Every day makes clear that the claim that Me Too went too far is simply a lie. Powerful men never stopped harassing women; Cuomo was reportedly propositioning staffers in 2020, three years after Me Too’s peak; Summers and Epstein were yukking it up over how to get a subordinate in bed in 2018 and 2019. Reports of patriarchy’s death have always been greatly exaggerated. But so, too, have reports of feminism’s.
Which is the larger point. The story of women’s liberation isn’t a straight line; the state of women’s rights is blurry and contradictory. Things are moving backward and forward at the same time. There are no clean demarcations between feminism and its backlash and the backlash to the backlash, between progress and regress. It was always fanciful to conceive of progressive victories as permanent, just as it was a shortsighted fantasy that edgelord heterodoxy would remain cool. It’s never been waves but circular eddies, conversations among the same people again and again, creating a disorienting sameness as we try to get to the surface and determine where we are.

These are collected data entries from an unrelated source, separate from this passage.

Lemma lrange_all_with_list_ne r key key' l :
  key <> key' -> lrange_all (with_list r key l) key' = lrange_all r key'.
Proof.
  intros Hne. unfold lrange_all, with_list; cbn [lists].
  now rewrite lookup_insert_ne.
Qed.

Lemma lrange_all_lpush r key v : lrange_all (lpush r key v) key = v :: lrange_all r key.
Proof. apply lrange_all_with_list. Qed.

Lemma lrange_all_lpush_ne r key key' v :
  key <> key' -> lrange_all (lpush r key v) key' = lrange_all r key'.
Proof. apply lrange_all_with_list_ne. Qed.

Lemma lrange_all_push_all r key ms :
  lrange_all (push_all r key ms) key = List.rev ms ++ lrange_all r key.
Proof.
  unfold push_all. revert r. induction ms as [|m ms IH]; intros r; [reflexivity|].
  cbn [fold_left]. rewrite IH, lrange_all_lpush. cbn [List.rev].
  now rewrite <- app_assoc.
Qed.

Lemma lrange_all_push_all_ne r key key' ms :
  key <> key' -> lrange_all (push_all r key ms) key' = lrange_all r key'.
Proof.
  intros Hne. unfold push_all. revert r.
  induction ms as [|m ms IH]; intros r; [reflexivity|].
  cbn [fold_left]. now rewrite IH, lrange_all_lpush_ne.
Qed.

Lemma zsets_push_all r key ms : zsets (push_all r key ms) = zsets r.
Proof.
  unfold push_all. revert r. induction ms as [|m ms IH]; intros r; [reflexivity|].
  cbn [fold_left]. now rewrite IH.
Qed.

Lemma strings_push_all r key ms : strings (push_all r key ms) = strings r.
Proof.
  unfold push_all. revert r. induction ms as [|m ms IH]; intros r; [reflexivity|].
  cbn [fold_left]. now rewrite IH.
Qed.

Lemma string_length_app (a b : string) :
  String.length (a ++ b)%string = (String.length a + String.length b)%nat.
Proof. induction a as [|c a IH]; simpl; [reflexivity|now rewrite IH]. Qed.

Lemma processing_of_ne q : q <> processing_of q.
Proof.
  intros H. apply (f_equal String.length) in H.
  unfold processing_of in H. rewrite string_length_app in H. simpl in H. lia.
Qed.

(** One claim: the tail of the main list becomes the head of the
    processing list. *)
Lemma brpoplpush_some r q p rest msg :
  q <> p -> lrange_all r q = rest ++ [msg] ->
  exists r1, brpoplpush r q p = (r1, Some msg)
             /\ lrange_all r1 q = rest
             /\ lrange_all r1 p = msg :: lrange_all r p
             /\ zsets r1 = zsets r /\ strings r1 = strings r
             /\ (forall k, k <> q -> k <> p -> lrange_all r1 k = lrange_all r k).
Proof.
  intros Hne Hl. unfold brpoplpush. rewrite Hl, rev_app_distr. cbn [List.rev app].
  eexists. split; [reflexivity|].
  rewrite rev_involutive.
  repeat split.
  - rewrite lrange_all_lpush_ne by congruence. apply lrange_all_with_list.
  - rewrite lrange_all_lpush. f_equal. now apply lrange_all_with_list_ne.
  - intros k Hq Hp. rewrite lrange_all_lpush_ne by congruence.
    apply lrange_all_with_list_ne. congruence.
Qed.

The Larry Summers who scoffed at the idea that women were as smart as men in an email in October 2017 also claimed women had less aptitude for science and engineering back in 2005; the Donald Trump who called a reporter “piggy” in November also called a Miss Universe winner “Miss Piggy” after her win in 1996.
The repetition may elicit a hollow laugh from a theater audience hearing the frustration of a character from 55 years ago. But it is also rousing — restorative, even. Because while the misogyny is hard to banish, so is the resistance to it.